ASSIGNMENT = Which lines in the records below hold the word "intros"? Copy each of them.
☆ ☆ ☆ ☆ ☆
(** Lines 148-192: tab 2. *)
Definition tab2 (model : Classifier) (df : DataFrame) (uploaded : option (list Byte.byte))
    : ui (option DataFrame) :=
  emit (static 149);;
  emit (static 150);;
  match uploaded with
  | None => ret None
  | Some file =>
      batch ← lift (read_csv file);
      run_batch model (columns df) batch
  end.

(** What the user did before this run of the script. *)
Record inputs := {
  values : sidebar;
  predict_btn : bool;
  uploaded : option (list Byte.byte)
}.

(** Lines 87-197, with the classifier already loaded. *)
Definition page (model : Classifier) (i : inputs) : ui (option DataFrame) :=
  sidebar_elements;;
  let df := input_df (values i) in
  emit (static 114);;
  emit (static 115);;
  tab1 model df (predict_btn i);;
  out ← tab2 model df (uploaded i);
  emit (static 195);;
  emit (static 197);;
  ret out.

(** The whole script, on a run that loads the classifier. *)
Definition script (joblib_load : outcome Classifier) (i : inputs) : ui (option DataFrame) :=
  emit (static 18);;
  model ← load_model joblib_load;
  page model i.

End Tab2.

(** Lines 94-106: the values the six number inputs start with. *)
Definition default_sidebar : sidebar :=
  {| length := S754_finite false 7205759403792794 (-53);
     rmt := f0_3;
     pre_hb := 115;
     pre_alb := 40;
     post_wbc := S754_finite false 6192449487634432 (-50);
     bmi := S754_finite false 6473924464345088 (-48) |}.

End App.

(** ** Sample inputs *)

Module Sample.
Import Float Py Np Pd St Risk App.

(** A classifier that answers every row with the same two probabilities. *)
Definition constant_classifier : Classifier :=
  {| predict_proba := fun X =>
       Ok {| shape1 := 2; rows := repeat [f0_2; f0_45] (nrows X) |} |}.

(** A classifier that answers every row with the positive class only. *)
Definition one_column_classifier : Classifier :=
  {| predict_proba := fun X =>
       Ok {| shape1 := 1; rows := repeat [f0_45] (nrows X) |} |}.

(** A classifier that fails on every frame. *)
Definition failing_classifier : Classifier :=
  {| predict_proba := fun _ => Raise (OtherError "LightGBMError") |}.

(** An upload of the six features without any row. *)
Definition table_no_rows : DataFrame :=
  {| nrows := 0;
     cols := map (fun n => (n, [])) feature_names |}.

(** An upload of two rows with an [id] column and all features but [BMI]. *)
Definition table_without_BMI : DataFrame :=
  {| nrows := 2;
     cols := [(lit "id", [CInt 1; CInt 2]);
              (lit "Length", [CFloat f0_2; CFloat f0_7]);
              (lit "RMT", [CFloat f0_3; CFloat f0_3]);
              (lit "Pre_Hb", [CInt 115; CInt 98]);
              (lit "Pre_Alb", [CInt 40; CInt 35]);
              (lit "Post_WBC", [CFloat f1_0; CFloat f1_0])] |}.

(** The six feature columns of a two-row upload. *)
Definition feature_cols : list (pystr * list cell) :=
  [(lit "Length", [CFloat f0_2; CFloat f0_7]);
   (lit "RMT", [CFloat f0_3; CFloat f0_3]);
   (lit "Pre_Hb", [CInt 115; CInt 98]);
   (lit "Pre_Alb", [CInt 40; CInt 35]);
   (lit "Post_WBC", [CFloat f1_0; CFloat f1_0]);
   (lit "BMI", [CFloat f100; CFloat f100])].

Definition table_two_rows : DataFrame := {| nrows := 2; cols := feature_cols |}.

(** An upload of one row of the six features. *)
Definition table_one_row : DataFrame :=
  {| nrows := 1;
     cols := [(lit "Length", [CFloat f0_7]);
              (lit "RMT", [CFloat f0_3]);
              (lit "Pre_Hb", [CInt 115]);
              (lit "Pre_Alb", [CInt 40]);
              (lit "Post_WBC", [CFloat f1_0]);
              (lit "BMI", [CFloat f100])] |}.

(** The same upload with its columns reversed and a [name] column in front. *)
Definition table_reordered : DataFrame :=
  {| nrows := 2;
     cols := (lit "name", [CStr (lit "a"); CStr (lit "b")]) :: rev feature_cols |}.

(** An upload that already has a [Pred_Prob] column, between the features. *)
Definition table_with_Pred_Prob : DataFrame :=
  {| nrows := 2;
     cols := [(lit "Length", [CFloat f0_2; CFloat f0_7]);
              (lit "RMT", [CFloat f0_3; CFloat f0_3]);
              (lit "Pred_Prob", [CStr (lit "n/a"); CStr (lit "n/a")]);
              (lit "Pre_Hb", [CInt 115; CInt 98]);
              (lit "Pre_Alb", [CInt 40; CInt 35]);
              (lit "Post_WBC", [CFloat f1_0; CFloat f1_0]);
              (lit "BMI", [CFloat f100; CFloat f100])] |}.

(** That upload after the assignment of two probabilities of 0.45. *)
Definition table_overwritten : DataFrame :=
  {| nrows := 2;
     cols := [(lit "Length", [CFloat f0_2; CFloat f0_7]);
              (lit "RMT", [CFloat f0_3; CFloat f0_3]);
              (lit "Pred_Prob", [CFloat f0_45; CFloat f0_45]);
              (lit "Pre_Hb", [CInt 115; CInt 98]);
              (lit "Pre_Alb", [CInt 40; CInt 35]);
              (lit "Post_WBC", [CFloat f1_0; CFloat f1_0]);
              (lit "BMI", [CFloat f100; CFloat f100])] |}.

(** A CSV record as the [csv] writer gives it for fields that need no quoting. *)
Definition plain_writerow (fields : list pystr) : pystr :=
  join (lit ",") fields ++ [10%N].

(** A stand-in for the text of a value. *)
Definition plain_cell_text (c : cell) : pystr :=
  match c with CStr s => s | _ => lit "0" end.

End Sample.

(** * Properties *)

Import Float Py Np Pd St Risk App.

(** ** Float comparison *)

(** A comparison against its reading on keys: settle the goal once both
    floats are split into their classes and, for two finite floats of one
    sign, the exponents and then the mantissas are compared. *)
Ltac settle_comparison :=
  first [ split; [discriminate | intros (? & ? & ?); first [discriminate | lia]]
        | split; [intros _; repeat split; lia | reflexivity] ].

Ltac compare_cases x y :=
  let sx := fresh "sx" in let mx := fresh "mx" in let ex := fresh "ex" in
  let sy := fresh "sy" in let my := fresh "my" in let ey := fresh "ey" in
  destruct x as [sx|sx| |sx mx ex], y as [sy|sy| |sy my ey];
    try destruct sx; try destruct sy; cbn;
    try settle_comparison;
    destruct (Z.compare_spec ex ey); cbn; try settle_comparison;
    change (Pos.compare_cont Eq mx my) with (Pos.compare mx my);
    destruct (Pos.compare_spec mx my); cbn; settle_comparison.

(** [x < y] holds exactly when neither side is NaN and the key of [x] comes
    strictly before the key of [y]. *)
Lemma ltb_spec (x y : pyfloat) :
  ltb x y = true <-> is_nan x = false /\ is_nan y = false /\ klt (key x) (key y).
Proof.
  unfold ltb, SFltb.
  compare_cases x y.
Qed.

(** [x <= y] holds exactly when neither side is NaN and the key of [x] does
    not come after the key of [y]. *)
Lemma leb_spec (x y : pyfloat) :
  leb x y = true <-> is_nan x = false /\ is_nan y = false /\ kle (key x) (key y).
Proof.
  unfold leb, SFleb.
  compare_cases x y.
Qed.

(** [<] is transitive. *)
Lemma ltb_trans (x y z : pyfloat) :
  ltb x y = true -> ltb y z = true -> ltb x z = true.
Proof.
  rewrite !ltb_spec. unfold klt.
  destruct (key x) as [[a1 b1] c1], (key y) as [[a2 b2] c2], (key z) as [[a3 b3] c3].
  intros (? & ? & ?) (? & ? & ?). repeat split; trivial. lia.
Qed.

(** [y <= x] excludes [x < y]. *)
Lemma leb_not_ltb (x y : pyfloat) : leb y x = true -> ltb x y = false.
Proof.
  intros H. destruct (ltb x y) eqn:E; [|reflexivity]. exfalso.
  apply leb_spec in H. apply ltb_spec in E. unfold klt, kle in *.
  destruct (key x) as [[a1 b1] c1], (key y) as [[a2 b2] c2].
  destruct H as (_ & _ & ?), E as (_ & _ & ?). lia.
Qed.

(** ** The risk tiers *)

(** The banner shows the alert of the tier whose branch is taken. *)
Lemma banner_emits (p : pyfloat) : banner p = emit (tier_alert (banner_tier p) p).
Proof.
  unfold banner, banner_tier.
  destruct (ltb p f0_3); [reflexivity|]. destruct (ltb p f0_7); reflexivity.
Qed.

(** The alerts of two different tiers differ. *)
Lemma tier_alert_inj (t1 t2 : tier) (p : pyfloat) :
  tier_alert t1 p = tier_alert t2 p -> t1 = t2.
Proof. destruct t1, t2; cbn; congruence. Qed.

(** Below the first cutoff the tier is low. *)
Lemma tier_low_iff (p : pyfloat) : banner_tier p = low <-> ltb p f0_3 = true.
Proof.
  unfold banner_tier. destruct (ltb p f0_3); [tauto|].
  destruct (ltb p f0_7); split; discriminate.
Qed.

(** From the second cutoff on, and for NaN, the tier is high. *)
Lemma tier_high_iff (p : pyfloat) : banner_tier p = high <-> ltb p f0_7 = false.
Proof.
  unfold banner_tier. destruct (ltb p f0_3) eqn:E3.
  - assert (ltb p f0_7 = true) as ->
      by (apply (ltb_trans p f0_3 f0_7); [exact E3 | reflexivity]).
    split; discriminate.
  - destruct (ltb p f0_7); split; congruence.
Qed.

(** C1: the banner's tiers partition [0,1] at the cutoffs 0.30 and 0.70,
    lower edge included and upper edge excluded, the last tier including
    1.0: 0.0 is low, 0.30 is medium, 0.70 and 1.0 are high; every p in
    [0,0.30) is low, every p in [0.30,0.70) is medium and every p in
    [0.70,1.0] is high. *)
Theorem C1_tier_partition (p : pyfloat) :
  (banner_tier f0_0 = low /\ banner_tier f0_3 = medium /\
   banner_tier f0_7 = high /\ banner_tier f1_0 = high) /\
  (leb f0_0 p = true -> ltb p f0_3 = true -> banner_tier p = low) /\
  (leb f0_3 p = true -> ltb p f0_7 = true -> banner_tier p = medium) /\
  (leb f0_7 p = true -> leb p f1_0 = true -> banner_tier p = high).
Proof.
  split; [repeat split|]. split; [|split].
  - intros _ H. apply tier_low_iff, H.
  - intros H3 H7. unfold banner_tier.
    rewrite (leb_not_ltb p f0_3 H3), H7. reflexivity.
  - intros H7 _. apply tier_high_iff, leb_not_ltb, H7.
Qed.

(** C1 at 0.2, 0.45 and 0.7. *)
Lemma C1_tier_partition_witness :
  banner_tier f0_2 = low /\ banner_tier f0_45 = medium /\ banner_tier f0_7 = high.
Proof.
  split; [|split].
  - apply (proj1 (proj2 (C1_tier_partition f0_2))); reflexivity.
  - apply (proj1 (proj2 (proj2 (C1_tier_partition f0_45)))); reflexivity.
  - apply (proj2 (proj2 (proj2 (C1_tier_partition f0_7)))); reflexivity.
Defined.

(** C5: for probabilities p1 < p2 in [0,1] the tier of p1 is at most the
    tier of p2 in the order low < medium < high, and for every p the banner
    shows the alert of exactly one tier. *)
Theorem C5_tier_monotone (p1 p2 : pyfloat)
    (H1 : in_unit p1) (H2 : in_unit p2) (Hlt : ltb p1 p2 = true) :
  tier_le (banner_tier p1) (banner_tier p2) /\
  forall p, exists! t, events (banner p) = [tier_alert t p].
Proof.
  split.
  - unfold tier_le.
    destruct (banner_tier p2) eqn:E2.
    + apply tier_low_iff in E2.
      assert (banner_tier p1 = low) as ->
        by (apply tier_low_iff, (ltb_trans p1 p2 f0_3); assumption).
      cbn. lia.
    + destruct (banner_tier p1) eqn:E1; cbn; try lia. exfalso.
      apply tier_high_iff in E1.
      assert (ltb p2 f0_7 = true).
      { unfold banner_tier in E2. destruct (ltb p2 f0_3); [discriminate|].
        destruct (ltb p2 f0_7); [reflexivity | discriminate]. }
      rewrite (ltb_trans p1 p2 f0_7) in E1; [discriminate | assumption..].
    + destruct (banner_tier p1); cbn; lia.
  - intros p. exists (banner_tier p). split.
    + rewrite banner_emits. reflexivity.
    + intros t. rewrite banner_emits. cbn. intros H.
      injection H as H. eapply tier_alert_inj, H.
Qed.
☆ ☆ ☆ ☆ ☆
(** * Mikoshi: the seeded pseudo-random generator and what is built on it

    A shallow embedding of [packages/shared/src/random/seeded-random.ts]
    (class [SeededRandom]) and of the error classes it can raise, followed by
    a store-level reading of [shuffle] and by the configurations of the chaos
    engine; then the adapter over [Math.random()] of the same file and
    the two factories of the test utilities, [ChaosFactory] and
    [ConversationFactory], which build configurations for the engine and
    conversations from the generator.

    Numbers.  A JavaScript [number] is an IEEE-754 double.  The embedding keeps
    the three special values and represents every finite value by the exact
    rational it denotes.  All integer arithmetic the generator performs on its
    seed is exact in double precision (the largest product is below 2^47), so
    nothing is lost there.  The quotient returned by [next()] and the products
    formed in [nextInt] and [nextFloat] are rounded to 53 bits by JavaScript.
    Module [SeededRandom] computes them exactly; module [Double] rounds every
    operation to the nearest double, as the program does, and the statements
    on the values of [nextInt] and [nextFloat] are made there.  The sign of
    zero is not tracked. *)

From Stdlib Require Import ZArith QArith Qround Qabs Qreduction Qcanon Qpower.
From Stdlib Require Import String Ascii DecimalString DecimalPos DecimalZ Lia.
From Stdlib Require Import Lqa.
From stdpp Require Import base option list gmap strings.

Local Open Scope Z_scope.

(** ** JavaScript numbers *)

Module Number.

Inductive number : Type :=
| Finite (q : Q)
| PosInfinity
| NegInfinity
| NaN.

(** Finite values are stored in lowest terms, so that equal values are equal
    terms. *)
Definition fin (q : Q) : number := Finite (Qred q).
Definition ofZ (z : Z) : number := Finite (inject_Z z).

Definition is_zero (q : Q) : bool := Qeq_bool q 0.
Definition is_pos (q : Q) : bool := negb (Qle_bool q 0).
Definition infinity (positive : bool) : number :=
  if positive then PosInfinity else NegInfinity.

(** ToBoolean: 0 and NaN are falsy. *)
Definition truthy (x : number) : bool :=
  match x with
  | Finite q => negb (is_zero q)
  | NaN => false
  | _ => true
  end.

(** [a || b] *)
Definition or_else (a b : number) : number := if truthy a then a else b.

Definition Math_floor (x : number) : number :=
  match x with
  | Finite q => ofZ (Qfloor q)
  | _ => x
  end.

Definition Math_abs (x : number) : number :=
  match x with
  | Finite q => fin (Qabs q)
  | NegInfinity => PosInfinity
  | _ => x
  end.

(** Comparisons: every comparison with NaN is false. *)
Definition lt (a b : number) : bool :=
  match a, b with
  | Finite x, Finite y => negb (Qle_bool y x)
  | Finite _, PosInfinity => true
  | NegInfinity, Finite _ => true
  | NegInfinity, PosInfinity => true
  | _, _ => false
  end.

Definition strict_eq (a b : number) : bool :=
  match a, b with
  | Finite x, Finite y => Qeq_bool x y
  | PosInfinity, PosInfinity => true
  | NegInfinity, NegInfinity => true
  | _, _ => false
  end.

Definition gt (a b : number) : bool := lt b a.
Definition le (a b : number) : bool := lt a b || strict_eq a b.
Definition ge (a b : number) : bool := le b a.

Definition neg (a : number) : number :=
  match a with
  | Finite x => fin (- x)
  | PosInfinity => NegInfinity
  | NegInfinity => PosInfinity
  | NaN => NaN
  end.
☆ ☆ ☆ ☆ ☆
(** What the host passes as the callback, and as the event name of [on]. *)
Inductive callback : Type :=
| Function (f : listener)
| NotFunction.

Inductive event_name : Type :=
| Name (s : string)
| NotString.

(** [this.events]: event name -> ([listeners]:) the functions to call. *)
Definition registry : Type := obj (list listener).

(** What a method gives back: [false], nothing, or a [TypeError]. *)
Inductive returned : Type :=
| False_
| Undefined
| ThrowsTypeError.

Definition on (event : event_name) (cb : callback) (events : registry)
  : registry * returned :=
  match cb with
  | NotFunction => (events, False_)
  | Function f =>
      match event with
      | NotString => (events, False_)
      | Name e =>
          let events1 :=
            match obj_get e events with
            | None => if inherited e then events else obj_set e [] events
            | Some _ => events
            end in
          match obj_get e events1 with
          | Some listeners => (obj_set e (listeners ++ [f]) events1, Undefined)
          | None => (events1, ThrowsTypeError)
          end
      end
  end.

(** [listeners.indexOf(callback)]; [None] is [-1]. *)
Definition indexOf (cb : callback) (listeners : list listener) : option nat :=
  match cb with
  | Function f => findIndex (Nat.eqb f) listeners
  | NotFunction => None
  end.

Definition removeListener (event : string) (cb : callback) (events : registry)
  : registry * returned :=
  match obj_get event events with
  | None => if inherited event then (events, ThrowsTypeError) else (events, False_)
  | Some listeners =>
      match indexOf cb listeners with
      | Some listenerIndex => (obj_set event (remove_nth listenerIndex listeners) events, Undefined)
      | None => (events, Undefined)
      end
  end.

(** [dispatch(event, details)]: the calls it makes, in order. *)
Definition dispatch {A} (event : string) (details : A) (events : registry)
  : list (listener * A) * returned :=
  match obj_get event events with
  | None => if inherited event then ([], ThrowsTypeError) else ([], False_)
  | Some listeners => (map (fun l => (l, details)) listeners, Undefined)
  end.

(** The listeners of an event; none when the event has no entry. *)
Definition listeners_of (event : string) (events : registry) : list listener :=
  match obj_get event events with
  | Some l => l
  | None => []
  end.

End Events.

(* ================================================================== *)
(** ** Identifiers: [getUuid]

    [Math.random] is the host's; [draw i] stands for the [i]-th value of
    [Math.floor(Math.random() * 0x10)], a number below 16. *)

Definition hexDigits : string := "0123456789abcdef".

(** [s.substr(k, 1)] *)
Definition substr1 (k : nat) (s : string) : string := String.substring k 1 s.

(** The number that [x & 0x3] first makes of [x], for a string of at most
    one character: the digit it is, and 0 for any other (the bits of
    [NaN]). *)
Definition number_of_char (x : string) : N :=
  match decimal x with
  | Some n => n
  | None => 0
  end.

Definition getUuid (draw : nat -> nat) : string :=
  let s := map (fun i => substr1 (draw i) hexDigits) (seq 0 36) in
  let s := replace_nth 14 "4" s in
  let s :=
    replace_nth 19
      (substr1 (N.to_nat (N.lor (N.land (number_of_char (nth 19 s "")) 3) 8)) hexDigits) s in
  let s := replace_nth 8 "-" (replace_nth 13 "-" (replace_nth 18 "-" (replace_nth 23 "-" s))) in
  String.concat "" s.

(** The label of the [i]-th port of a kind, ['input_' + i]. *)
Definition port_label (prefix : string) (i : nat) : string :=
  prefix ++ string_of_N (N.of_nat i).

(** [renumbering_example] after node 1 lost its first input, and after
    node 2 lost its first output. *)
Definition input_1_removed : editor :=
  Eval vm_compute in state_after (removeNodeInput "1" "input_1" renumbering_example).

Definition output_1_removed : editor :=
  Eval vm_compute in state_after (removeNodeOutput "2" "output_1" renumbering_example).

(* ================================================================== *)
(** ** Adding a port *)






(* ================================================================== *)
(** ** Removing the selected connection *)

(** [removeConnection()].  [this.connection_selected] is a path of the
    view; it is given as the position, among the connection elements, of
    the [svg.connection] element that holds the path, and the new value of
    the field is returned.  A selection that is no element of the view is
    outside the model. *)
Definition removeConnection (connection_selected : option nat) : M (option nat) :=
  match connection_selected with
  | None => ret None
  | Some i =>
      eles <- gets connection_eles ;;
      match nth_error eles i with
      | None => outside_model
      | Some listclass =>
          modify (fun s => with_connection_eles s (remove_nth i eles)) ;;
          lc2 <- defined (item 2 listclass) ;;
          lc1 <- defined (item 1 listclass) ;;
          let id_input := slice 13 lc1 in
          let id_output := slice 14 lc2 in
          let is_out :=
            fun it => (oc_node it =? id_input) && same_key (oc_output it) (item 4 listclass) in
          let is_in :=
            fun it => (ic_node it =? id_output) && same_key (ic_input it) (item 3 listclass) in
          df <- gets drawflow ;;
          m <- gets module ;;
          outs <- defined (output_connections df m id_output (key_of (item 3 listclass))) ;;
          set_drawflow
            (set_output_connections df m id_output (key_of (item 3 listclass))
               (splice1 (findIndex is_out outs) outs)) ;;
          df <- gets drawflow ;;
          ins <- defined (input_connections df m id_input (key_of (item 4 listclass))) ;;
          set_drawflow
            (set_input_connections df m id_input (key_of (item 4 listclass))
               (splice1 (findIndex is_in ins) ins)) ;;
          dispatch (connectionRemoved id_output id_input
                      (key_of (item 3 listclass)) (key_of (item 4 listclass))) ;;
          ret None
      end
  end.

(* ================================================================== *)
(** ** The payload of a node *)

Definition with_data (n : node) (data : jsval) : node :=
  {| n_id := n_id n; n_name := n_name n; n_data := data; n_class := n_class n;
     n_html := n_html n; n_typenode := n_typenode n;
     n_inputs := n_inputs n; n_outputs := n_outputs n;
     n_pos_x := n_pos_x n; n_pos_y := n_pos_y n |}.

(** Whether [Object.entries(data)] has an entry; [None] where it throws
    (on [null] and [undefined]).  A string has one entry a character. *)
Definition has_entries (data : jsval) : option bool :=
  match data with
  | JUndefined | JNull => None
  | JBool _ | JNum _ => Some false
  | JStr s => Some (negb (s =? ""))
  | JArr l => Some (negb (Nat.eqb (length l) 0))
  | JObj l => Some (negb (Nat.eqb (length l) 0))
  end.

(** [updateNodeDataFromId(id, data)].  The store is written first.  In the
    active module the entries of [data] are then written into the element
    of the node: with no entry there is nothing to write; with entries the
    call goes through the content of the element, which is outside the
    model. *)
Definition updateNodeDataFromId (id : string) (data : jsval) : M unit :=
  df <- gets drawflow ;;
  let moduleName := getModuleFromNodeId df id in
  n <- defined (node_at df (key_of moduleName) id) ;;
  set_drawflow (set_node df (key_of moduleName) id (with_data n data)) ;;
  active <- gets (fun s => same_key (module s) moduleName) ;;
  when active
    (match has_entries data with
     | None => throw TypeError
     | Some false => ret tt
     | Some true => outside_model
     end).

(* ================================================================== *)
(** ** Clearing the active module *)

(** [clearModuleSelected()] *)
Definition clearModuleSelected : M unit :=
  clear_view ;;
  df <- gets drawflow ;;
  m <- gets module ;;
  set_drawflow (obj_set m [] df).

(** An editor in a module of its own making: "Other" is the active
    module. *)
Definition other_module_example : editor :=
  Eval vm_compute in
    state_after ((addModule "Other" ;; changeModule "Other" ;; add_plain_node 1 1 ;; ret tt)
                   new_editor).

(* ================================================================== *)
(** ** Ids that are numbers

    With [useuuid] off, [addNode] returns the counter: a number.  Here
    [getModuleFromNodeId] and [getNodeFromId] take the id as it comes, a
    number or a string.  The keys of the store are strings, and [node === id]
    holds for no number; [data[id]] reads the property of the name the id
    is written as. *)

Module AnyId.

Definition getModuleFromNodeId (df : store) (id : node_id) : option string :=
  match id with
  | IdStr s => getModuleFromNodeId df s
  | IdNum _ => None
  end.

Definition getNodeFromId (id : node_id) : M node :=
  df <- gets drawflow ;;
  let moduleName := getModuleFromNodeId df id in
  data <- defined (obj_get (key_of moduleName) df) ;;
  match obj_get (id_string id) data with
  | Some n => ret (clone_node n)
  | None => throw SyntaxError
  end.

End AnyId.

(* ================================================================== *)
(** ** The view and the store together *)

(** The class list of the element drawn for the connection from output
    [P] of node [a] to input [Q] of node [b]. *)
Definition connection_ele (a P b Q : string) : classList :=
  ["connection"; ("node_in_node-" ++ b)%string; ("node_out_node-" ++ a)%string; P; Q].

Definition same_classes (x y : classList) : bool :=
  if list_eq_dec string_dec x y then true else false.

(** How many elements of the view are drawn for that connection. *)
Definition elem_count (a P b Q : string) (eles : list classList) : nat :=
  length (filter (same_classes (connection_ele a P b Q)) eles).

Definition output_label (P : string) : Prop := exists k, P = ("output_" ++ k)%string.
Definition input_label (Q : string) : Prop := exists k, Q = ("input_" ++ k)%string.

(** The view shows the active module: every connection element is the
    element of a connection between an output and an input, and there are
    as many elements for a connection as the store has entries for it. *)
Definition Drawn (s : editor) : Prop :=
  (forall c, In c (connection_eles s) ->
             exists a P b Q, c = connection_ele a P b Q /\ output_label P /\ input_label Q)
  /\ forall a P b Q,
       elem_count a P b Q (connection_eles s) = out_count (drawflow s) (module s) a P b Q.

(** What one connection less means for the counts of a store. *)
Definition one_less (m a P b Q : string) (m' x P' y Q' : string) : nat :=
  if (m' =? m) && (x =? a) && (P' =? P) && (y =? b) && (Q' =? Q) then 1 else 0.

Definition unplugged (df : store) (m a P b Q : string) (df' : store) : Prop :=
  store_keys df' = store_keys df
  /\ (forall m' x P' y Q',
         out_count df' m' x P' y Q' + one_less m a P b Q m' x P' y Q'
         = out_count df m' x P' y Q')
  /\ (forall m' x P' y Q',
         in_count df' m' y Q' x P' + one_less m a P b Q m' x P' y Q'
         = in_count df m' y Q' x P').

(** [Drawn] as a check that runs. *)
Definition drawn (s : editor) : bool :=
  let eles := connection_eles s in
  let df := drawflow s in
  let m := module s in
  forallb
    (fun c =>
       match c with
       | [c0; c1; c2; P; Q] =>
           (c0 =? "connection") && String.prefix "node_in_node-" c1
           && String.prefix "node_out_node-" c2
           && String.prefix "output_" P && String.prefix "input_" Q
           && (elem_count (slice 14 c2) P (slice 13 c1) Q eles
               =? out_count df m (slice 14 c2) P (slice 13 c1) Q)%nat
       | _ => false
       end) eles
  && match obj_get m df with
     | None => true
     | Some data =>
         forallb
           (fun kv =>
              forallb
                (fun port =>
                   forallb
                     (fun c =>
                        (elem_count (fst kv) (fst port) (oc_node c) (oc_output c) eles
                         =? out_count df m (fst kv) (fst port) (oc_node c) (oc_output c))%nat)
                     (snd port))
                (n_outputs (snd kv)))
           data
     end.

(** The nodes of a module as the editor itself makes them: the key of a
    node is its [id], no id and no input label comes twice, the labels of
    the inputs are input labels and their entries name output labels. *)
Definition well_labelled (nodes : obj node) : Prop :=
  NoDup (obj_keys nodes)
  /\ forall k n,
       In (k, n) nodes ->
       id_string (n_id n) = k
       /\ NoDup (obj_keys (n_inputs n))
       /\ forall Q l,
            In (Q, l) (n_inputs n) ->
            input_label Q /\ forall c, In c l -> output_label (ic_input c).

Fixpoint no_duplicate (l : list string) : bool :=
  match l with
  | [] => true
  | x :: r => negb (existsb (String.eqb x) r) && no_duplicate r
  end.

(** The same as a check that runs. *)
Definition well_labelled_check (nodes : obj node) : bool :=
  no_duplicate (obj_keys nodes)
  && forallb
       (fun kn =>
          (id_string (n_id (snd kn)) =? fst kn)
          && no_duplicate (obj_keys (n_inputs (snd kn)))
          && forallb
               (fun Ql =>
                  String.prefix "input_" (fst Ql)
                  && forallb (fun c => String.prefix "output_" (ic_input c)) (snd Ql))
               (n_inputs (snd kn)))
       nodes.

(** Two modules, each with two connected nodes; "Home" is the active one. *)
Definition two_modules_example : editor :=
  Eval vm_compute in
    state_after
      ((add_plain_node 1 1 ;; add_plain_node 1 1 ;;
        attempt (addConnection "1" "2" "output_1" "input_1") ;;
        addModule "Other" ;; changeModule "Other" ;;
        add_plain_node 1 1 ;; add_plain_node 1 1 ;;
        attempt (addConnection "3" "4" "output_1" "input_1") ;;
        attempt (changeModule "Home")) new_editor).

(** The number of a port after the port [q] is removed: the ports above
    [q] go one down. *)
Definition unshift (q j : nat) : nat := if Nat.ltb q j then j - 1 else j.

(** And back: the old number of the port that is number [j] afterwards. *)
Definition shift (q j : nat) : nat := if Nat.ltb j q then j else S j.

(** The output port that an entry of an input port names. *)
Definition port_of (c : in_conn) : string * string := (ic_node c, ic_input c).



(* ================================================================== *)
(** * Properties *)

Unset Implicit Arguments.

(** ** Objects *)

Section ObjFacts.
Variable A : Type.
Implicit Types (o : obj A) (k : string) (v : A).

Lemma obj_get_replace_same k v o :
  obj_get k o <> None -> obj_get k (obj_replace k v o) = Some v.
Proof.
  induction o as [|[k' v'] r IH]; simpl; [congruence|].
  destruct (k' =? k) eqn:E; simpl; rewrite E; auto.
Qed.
☆ ☆ ☆ ☆ ☆
EXERCISE RESULT =
  first [ split; [discriminate | intros (? & ? & ?); first [discriminate | lia]]
        | split; [intros _; repeat split; lia | reflexivity] ].
  intros (? & ? & ?) (? & ? & ?). repeat split; trivial. lia.
  intros H. destruct (ltb x y) eqn:E; [|reflexivity]. exfalso.
  - intros _ H. apply tier_low_iff, H.
  - intros H3 H7. unfold banner_tier.
  - intros H7 _. apply tier_high_iff, leb_not_ltb, H7.
  - intros p. exists (banner_tier p). split.
    + intros t. rewrite banner_emits. cbn. intros H.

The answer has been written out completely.